(* ===== verification/AclTheory.v ===== *)
(** * AclTheory: correctness of decisions and scopes

    The snapshot a load builds is consistent; the scope used to filter lists
    agrees with the decision on each instance, except below an entry on a
    project that does not propagate; disabled subjects hold nothing. *)

From S2P Require Import Prelude JsString AclPaths AclCatalog AclResolve Acl.

(** ** Keys of scopes *)

Lemma replace_first_cons pat rep x s :
  replace_first pat rep (String x s) =
    if starts_with pat (String x s) then rep +++ str_drop (String.length pat) (String x s)
    else String x (replace_first pat rep s).
Proof. reflexivity. Qed.

Lemma starts_with_first_ne c d p s : c ≠ d → starts_with (String c p) (String d s) = false.
Proof. unfold starts_with. simpl. by destruct (Ascii.ascii_dec c d). Qed.

(** Replacing a slash-led pattern skips a slash-free prefix. *)
Lemma replace_first_skip pat rep a s :
  has_char "/" a = false →
  replace_first (String "/" pat) rep (a +++ String "/" s) = a +++ replace_first (String "/" pat) rep (String "/" s).
Proof.
  intros H. induction a as [|x a IH]; [done|].
  simpl in H. apply orb_false_elim in H as [Hx Ha].
  change (String x a +++ String "/" s) with (String x (a +++ String "/" s)).
  assert (starts_with (String "/" pat) (String x (a +++ String "/" s)) = false) as E.
  { apply starts_with_first_ne. unfold char_is in Hx. bool_prop. congruence. }
  by rewrite replace_first_cons, E, IH.
Qed.

Lemma replace_first_here pat rep s :
  replace_first pat rep (pat +++ s) = rep +++ s.
Proof.
  destruct (pat +++ s) eqn:E; rewrite <-E.
  - destruct pat; [|done]. simpl in *. subst. done.
  - unfold replace_first. destruct (pat +++ s) eqn:E'; [congruence|].
    rewrite <-E'. fold replace_first. by rewrite starts_with_append, str_drop_append.
Qed.

Lemma replace_first_none pat rep s :
  has_char "/" s = false → replace_first (String "/" pat) rep s = s.
Proof.
  induction s as [|x s IH]; [done|].
  intros H. simpl in H. apply orb_false_elim in H as [Hx Hs].
  assert (starts_with (String "/" pat) (String x s) = false) as E.
  { apply starts_with_first_ne. unfold char_is in Hx. bool_prop. congruence. }
  change (replace_first (String "/" pat) rep (String x s))
    with (if starts_with (String "/" pat) (String x s)
          then rep +++ str_drop (String.length (String "/" pat)) (String x s)
          else String x (replace_first (String "/" pat) rep s)).
  by rewrite E, IH.
Qed.

(** A slash-led pattern found before a segment's end is that segment. *)
Lemma starts_with_segment a b s :
  has_char "/" a = false → has_char "/" b = false →
  starts_with (a +++ "/") (b +++ String "/" s) = true → a = b.
Proof.
  intros Ha Hb [r E]%starts_with_inv. rewrite append_assoc in E.
  apply (f_equal (split_on "/")) in E. simpl in E.
  rewrite !split_on_cons in E by done. congruence.
Qed.

Lemma scope_key_project c p :
  NAME c = true → NAME p = true → scope_key (project_path c p) = c +++ "/" +++ p.
Proof.
  intros Hc%NAME_no_slash Hp%NAME_no_slash. unfold scope_key, project_path, formatPath.
  rewrite str_drop_append.
  change ("/projects/" +++ p) with (String "/" ("projects/" +++ p)).
  rewrite (replace_first_skip "projects/") by done.
  change (String "/" ("projects/" +++ p)) with ("/projects/" +++ p).
  rewrite replace_first_here. change ("/" +++ p) with (String "/" p).
  rewrite (replace_first_skip "instances/") by done. f_equal.
  assert (starts_with "/instances/" (String "/" p) = false) as E.
  { destruct (starts_with "/instances/" (String "/" p)) eqn:E; [|done].
    apply starts_with_inv in E as [r E]. by simplify_eq/=. }
  by rewrite replace_first_cons, E, (replace_first_none "instances/").
Qed.

Lemma scope_key_instance c p i :
  NAME c = true → NAME p = true → NAME i = true →
  scope_key (instance_path c p i) = c +++ "/" +++ p +++ "/" +++ i.
Proof.
  intros Hc%NAME_no_slash Hp%NAME_no_slash Hi%NAME_no_slash.
  unfold scope_key, instance_path, formatPath. rewrite str_drop_append.
  change ("/projects/" +++ p +++ "/instances/" +++ i)
    with (String "/" ("projects/" +++ (p +++ "/instances/" +++ i))).
  rewrite (replace_first_skip "projects/") by done.
  change (String "/" ("projects/" +++ (p +++ "/instances/" +++ i)))
    with ("/projects/" +++ (p +++ "/instances/" +++ i)).
  rewrite replace_first_here.
  change ("/" +++ p +++ "/instances/" +++ i) with (String "/" (p +++ "/instances/" +++ i)).
  rewrite (replace_first_skip "instances/") by done. f_equal.
  destruct (starts_with "/instances/" (String "/" (p +++ "/instances/" +++ i))) eqn:E.
  - assert (p = "instances") as ->; [|done].
    change ("/instances/" +++ i) with (String "/" ("instances/" +++ i)) in E.
    symmetry. eapply (starts_with_segment "instances" p); [done..|exact E].
  - rewrite replace_first_cons, E. change ("/instances/" +++ i) with (String "/" ("instances/" +++ i)).
    rewrite (replace_first_skip "instances/") by done.
    change (String "/" ("instances/" +++ i)) with ("/instances/" +++ i).
    by rewrite replace_first_here.
Qed.

Lemma split_key2 c p :
  NAME c = true → NAME p = true → split_on "/" (c +++ "/" +++ p) = [c; p].
Proof.
  intros Hc%NAME_no_slash Hp%NAME_no_slash. change ("/" +++ p) with (String "/" p).
  by rewrite split_on_cons, split_on_no_char.
Qed.

Lemma split_key3 c p i :
  NAME c = true → NAME p = true → NAME i = true →
  split_on "/" (c +++ "/" +++ p +++ "/" +++ i) = [c; p; i].
Proof.
  intros Hc%NAME_no_slash Hp Hi. change ("/" +++ p +++ "/" +++ i) with (String "/" (p +++ "/" +++ i)).
  by rewrite split_on_cons, split_key2.
Qed.

Lemma parent_key_instance c p i :
  NAME i = true → parent_key (c +++ "/" +++ p +++ "/" +++ i) = c +++ "/" +++ p.
Proof.
  intros Hi%NAME_no_slash. unfold parent_key.
  replace (c +++ "/" +++ p +++ "/" +++ i) with ((c +++ "/" +++ p) +++ String "/" i)
    by (by rewrite !append_assoc).
  rewrite last_index_of_append by done. simpl. apply str_take_append.
Qed.

(** ** Consistent snapshots *)

Definition wf_project_path (x : string) : Prop :=
  ∃ c p, NAME c = true ∧ NAME p = true ∧ x = project_path c p.
Definition wf_instance_path (x : string) : Prop :=
  ∃ c p i, NAME c = true ∧ NAME p = true ∧ NAME i = true ∧ x = instance_path c p i.

Record snapshot_wf (s : Snapshot) : Prop := {
  wf_bySubject k e : e ∈ default [] (bySubject s !! k) ↔ e ∈ entries s ∧ e_subject e = k;
  wf_byPath x e : e ∈ default [] (byPath s !! x) ↔ e ∈ entries s ∧ e_path e = x;
  wf_onGroup x g : g ∈ default [] (locatedIn s !! x) → x ∈ default [] (onGroup s !! g);
  wf_locatedIn x g : g ∈ default [] (locatedIn s !! x) →
    ∃ c gr, NAME c = true ∧ NAME gr = true ∧ g = group_path c gr;
  wf_group_instances g x : x ∈ default [] (onGroup s !! g) → wf_instance_path x;
  wf_owners x o : (x, o) ∈ owners s → starts_with "/clusters/" x = true → wf_instance_path x;
  wf_projects x : x ∈ projects s → wf_project_path x;
}.

Lemma parse_instance c p i :
  NAME c = true → NAME p = true → NAME i = true →
  parsePath (instance_path c p i) = Some (PInstance c p i).
Proof. intros. apply parse_format. by repeat constructor. Qed.

Lemma parse_project c p :
  NAME c = true → NAME p = true → parsePath (project_path c p) = Some (PProject c p).
Proof. intros. apply parse_format. by repeat constructor. Qed.

Lemma parse_group c g :
  NAME c = true → NAME g = true → parsePath (group_path c g) = Some (PGroup c g).
Proof. intros. apply parse_format. by repeat constructor. Qed.

#[export] Hint Rewrite parse_instance parse_project parse_group using done : js.
#[export] Hint Resolve parse_instance parse_project parse_group : incus.

Section scope_theory.
Context (s : Snapshot) (Hwf : snapshot_wf s) (p : PrincipalId) (privilege : string).
Let subject : string := subjectOf p.

Lemma elem_of_entry_singles e x :
  x ∈ entry_singles s e →
  x = e_path e ∧ (∃ c q i, parsePath x = Some (PInstance c q i)) ∨ x ∈ default [] (onGroup s !! e_path e).
Proof.
  unfold entry_singles. destruct (parsePath (e_path e)) as [[]|] eqn:E;
    rewrite ?elem_of_nil; try done; [by right|].
  rewrite list_elem_of_singleton. intros ->. left. eauto.
Qed.

Lemma elem_of_singles x :
  x ∈ singles s p ↔
    (∃ e, e ∈ entries s ∧ e_subject e ∈ keysOf s subject ∧ x ∈ entry_singles s e)
    ∨ ((x, subject) ∈ owners s ∧ starts_with "/clusters/" x = true).
Proof.
  unfold singles. rewrite elem_of_set_of, elem_of_app, list_elem_of_bind, list_elem_of_fmap.
  split; intros [H|H].
  - left. destruct H as (k & Hx & Hk). apply list_elem_of_bind in Hx as (e & Hx & He).
    apply (wf_bySubject _ Hwf) in He as [He <-]. eauto.
  - right. destruct H as ([x' o] & -> & H). apply elem_of_js_filter in H as [H Hc].
    simpl in *. bool_prop. by subst.
  - left. destruct H as (e & He & Hk & Hx). exists (e_subject e). split; [|done].
    apply list_elem_of_bind. exists e. split; [done|]. by apply (wf_bySubject _ Hwf).
  - right. destruct H as [H Hc]. exists (x, subject). split; [done|].
    apply elem_of_js_filter. split; [done|]. simpl. by rewrite bool_decide_true.
Qed.

(** Every single is an instance path. *)
Lemma singles_instances x : x ∈ singles s p → wf_instance_path x.
Proof.
  rewrite elem_of_singles. intros [(e & _ & _ & Hx)|[Hx Hc]].
  - apply elem_of_entry_singles in Hx as [[_ (c & q & i & Hp)]|Hx].
    + apply format_parse in Hp as [<- Hwfp]. unfold path_wf in Hwfp. simpl in Hwfp.
      repeat (apply Forall_cons in Hwfp as [? Hwfp]). by exists c, q, i.
    + by eapply wf_group_instances.
  - by eapply wf_owners.
Qed.

Section instance.
Context (c pr i : string)
  (Hc : NAME c = true) (Hpr : NAME pr = true) (Hi : NAME i = true).

Lemma key_eq_instance x :
  wf_instance_path x → scope_key x = c +++ "/" +++ pr +++ "/" +++ i → x = instance_path c pr i.
Proof.
  intros (c' & p' & i' & ? & ? & ? & ->). rewrite scope_key_instance by done.
  intros E. apply (f_equal (split_on "/")) in E. rewrite !split_key3 in E by done. congruence.
Qed.

Lemma key_eq_project x :
  wf_project_path x → scope_key x = c +++ "/" +++ pr → x = project_path c pr.
Proof.
  intros (c' & p' & ? & ? & ->). rewrite scope_key_project by done.
  intros E. apply (f_equal (split_on "/")) in E. rewrite !split_key2 in E by done. congruence.
Qed.

Lemma scope_projects_instance :
  project_path c pr ∈ projects s →
  includes (sc_projects (instanceScope s p privilege)) (c +++ "/" +++ pr)
    = holds s p privilege (project_path c pr).
Proof.
  intros Hin. apply eq_true_iff_eq. rewrite includes_spec. simpl.
  rewrite list_elem_of_fmap. split.
  - intros (x & E & [Hx Hh]%elem_of_js_filter).
    by rewrite <-(key_eq_project x) by (done || by eapply wf_projects).
  - intros Hh. exists (project_path c pr). rewrite scope_key_project by done.
    split; [done|]. by apply elem_of_js_filter.
Qed.

(** The listed single instances with [test] are found under their keys. *)
Lemma scope_single_key (test : string → bool) :
  includes (scope_key <$> js_filter test (singles s p)) (c +++ "/" +++ pr +++ "/" +++ i)
    = includes (singles s p) (instance_path c pr i) && test (instance_path c pr i).
Proof.
  apply eq_true_iff_eq. rewrite andb_true_iff, !includes_spec, list_elem_of_fmap. split.
  - intros (x & E & [Hx Ht]%elem_of_js_filter).
    rewrite <-(key_eq_instance x) by (done || by apply singles_instances). done.
  - intros [Hx Ht]. exists (instance_path c pr i). rewrite scope_key_instance by done.
    split; [done|]. by apply elem_of_js_filter.
Qed.

Lemma visibility_eq :
  project_path c pr ∈ projects s →
  visibility (instanceScope s p privilege) c pr i =
    let hp := holds s p privilege (project_path c pr) in
    let hi := holds s p privilege (instance_path c pr i) in
    let single := includes (singles s p) (instance_path c pr i) in
    (hp && negb (single && (negb hi && hp))) || (single && (hi && negb hp)).
Proof.
  intros Hin. pose proof (scope_projects_instance Hin) as Hpr'.
  unfold visibility. rewrite Hpr'.
  unfold instanceScope in Hpr' |- *. cbn [sc_projects sc_exclude sc_include] in Hpr' |- *.
  rewrite !scope_single_key.
  by rewrite scope_key_instance, parent_key_instance, Hpr' by done.
Qed.

(** The scope holds an instance exactly when it holds its decision, once
    instances that are not listed singly follow their project. *)
Lemma visibility_holds :
  project_path c pr ∈ projects s →
  (instance_path c pr i ∉ singles s p →
     holds s p privilege (instance_path c pr i) = holds s p privilege (project_path c pr)) →
  visibility (instanceScope s p privilege) c pr i = holds s p privilege (instance_path c pr i).
Proof.
  intros Hin Hfollow. rewrite visibility_eq by done. cbv zeta.
  rewrite <-includes_false in Hfollow. revert Hfollow.
  generalize (holds s p privilege (project_path c pr)), (holds s p privilege (instance_path c pr i)),
    (includes (singles s p) (instance_path c pr i)).
  intros [] [] [] H; simpl; try done; by specialize (H eq_refl).
Qed.

(** No entry of the subject's keys below the project and no ownership:
    the instance is decided as its project is. *)
Lemma not_single_no_entries lvl :
  instance_path c pr i ∉ singles s p →
  here_at (keysOf s subject) (byPath s) lvl (instance_path c pr i) = [].
Proof.
  intros Hn. apply js_filter_nil. intros e He.
  destruct (includes (keysOf s subject) (e_subject e)) eqn:Ek; [|done].
  exfalso. apply Hn, elem_of_singles. left. exists e.
  apply (wf_byPath _ Hwf) in He as [He Hp]. apply includes_spec in Ek.
  split; [done|]. split; [done|]. unfold entry_singles. rewrite Hp, parse_instance by done.
  by apply list_elem_of_singleton.
Qed.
====
- [Try it]:
Could you set down, word for word, only the lines above from the line with "pat) rep s = s." to the line with "p)) eqn:E; [|done].", including both?

- [Answer to the problem]:
  has_char "/" s = false → replace_first (String "/" pat) rep s = s.
Proof.
  induction s as [|x s IH]; [done|].
  intros H. simpl in H. apply orb_false_elim in H as [Hx Hs].
  assert (starts_with (String "/" pat) (String x s) = false) as E.
  { apply starts_with_first_ne. unfold char_is in Hx. bool_prop. congruence. }
  change (replace_first (String "/" pat) rep (String x s))
    with (if starts_with (String "/" pat) (String x s)
          then rep +++ str_drop (String.length (String "/" pat)) (String x s)
          else String x (replace_first (String "/" pat) rep s)).
  by rewrite E, IH.
Qed.

(** A slash-led pattern found before a segment's end is that segment. *)
Lemma starts_with_segment a b s :
  has_char "/" a = false → has_char "/" b = false →
  starts_with (a +++ "/") (b +++ String "/" s) = true → a = b.
Proof.
  intros Ha Hb [r E]%starts_with_inv. rewrite append_assoc in E.
  apply (f_equal (split_on "/")) in E. simpl in E.
  rewrite !split_on_cons in E by done. congruence.
Qed.

Lemma scope_key_project c p :
  NAME c = true → NAME p = true → scope_key (project_path c p) = c +++ "/" +++ p.
Proof.
  intros Hc%NAME_no_slash Hp%NAME_no_slash. unfold scope_key, project_path, formatPath.
  rewrite str_drop_append.
  change ("/projects/" +++ p) with (String "/" ("projects/" +++ p)).
  rewrite (replace_first_skip "projects/") by done.
  change (String "/" ("projects/" +++ p)) with ("/projects/" +++ p).
  rewrite replace_first_here. change ("/" +++ p) with (String "/" p).
  rewrite (replace_first_skip "instances/") by done. f_equal.
  assert (starts_with "/instances/" (String "/" p) = false) as E.
  { destruct (starts_with "/instances/" (String "/" p)) eqn:E; [|done].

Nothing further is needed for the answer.